The Director seemed less upset by the increasing showers than he had been by the initial mistake. Bimini University Clinic would never have become what it was if the Director had been the sort of man who tolerated mistakes. Of course, he was not the man for groundbreaking research; the Clinic would never have produced the Breakthrough if he had been director all those years ago instead of me. In Bimini our research team—my research team—had produced the virus that could penetrate the cell’s nucleus and deliver the extra two dozen rungs on the DNA spiral to halt the aging process. Diseases had fallen one by one at the hands of researchers all over the world, but in Bimini we had won the war. We had bested death.
And we had almost put ourselves out of business doing so. Hospitals and research centers closed all over Europe, and while Bimini could live off the prestige of the Breakthrough for several years, our facilities were small and our location remote. When the Board of Trustees came to me with the new position—Chancellor—I knew I was being pushed aside, but what else could I do? The Director was Board Chairman at the time, had been on the Board throughout the years of research leading to the Breakthrough, and was several years younger. The coup was, I admit, a shrewd maneuver on his part, just the sort of shrewd maneuver that kept the Clinic afloat after he took over. We adapted, pioneering research in nutrition, safer recreational drugs, psychology, becoming Padania’s number-two center for plastic surgery. The physical plant itself grew, slowly but inexorably, taking over the halls and libraries of the university that had been its genesis and then rising higher still, all marble and reflective glass, its towers coming to dominate the whole countryside, a medical Neuschwanstein.
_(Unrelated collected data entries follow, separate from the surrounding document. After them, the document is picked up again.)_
(* ===== verification/EventStores.v ===== *)
(** * Events and their stores (src/bsdm-events/src, src/cache-indexer/src/store and clickhouse.rs)

    The indexer keeps the proxy's events in a ring in memory, an SQLite table or
    ClickHouse.  Faults of the database and the replies of ClickHouse are arguments.
    serde_json's text of an event ([EventText]), chrono's text of a timestamp
    ([EventTime]) and SQLite's order of rows with equal timestamps ([SqlOrder]) are
    classes. *)

From Stdlib Require Import Ascii String NArith ZArith Lia.
From stdpp Require Import base option gmap strings pretty numbers list sorting.
From S2P Require Import Prelude Net Devices SemanticCache ClickHouse ProxyService MlScoring MlWorker.

Local Open Scope rust_scope.

(** ** Events (bsdm-events) *)

(** [serde_json::to_string] of an event. *)
Class EventText := event_to_string : CacheEvent -> string.

(** [format("%Y-%m-%d %H:%M:%S")] of a number of seconds, when it is a date. *)
Class EventTime := utc_text : Z -> option string.

Definition document_id (e : CacheEvent) : string :=
  if str_is_empty (ev_event_id e) then
    pretty (ev_timestamp e) +:+ ":" +:+ pretty (ev_request_duration_ms e) +:+ ":" +:+ ev_client_ip e +:+ ":" +:+ ev_cache_key e
  else ev_event_id e.

Definition with_event_id (id : string) (e : CacheEvent) : CacheEvent :=
  {| ev_url := ev_url e; ev_method := ev_method e; ev_status := ev_status e; ev_cache_key := ev_cache_key e;
     ev_cache_status := ev_cache_status e; ev_timestamp := ev_timestamp e; ev_headers := ev_headers e;
     ev_user_id := ev_user_id e; ev_username := ev_username e; ev_client_ip := ev_client_ip e; ev_domain := ev_domain e;
     ev_response_size := ev_response_size e; ev_request_duration_ms := ev_request_duration_ms e;
     ev_content_type := ev_content_type e; ev_user_agent := ev_user_agent e; ev_categories := ev_categories e;
     ev_threat_sources := ev_threat_sources e; ev_acl_action := ev_acl_action e; ev_acl_rule_id := ev_acl_rule_id e;
     ev_acl_reason := ev_acl_reason e; ev_session_id := ev_session_id e; ev_parent_event_id := ev_parent_event_id e;
     ev_redirect_url := ev_redirect_url e; ev_dlp_violation := ev_dlp_violation e; ev_casb_alert := ev_casb_alert e;
     ev_decision_source := ev_decision_source e; ev_bypass_reason := ev_bypass_reason e; ev_event_id := id |}.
The complex surmounted the entire peak of the mountain on which Bimini was perched, and its central tower, the Administrative Building, stood taller than any mountain within sight.
Our location was to prove significant once the drizzle became a downpour and the cities and the plains began to flood. The Director had begun to make contingency plans after the first month of rain, with an ad hoc committee of Clinic employees meeting to discuss our options. Researchers were quietly reassigned. Provisions were secretly amassed, the orders for them spread out among different vendors so that no one would know quite the scale of our preparations. A geological survey of the mountain was ordered, and at a few points on the western slope concrete pilings were sunk to provide redundancy. Fortunately, the core of the mountain on which Bimini sat was very old, very solid bedrock. And all this was done without the town’s mayor or the national and European authorities needing to know.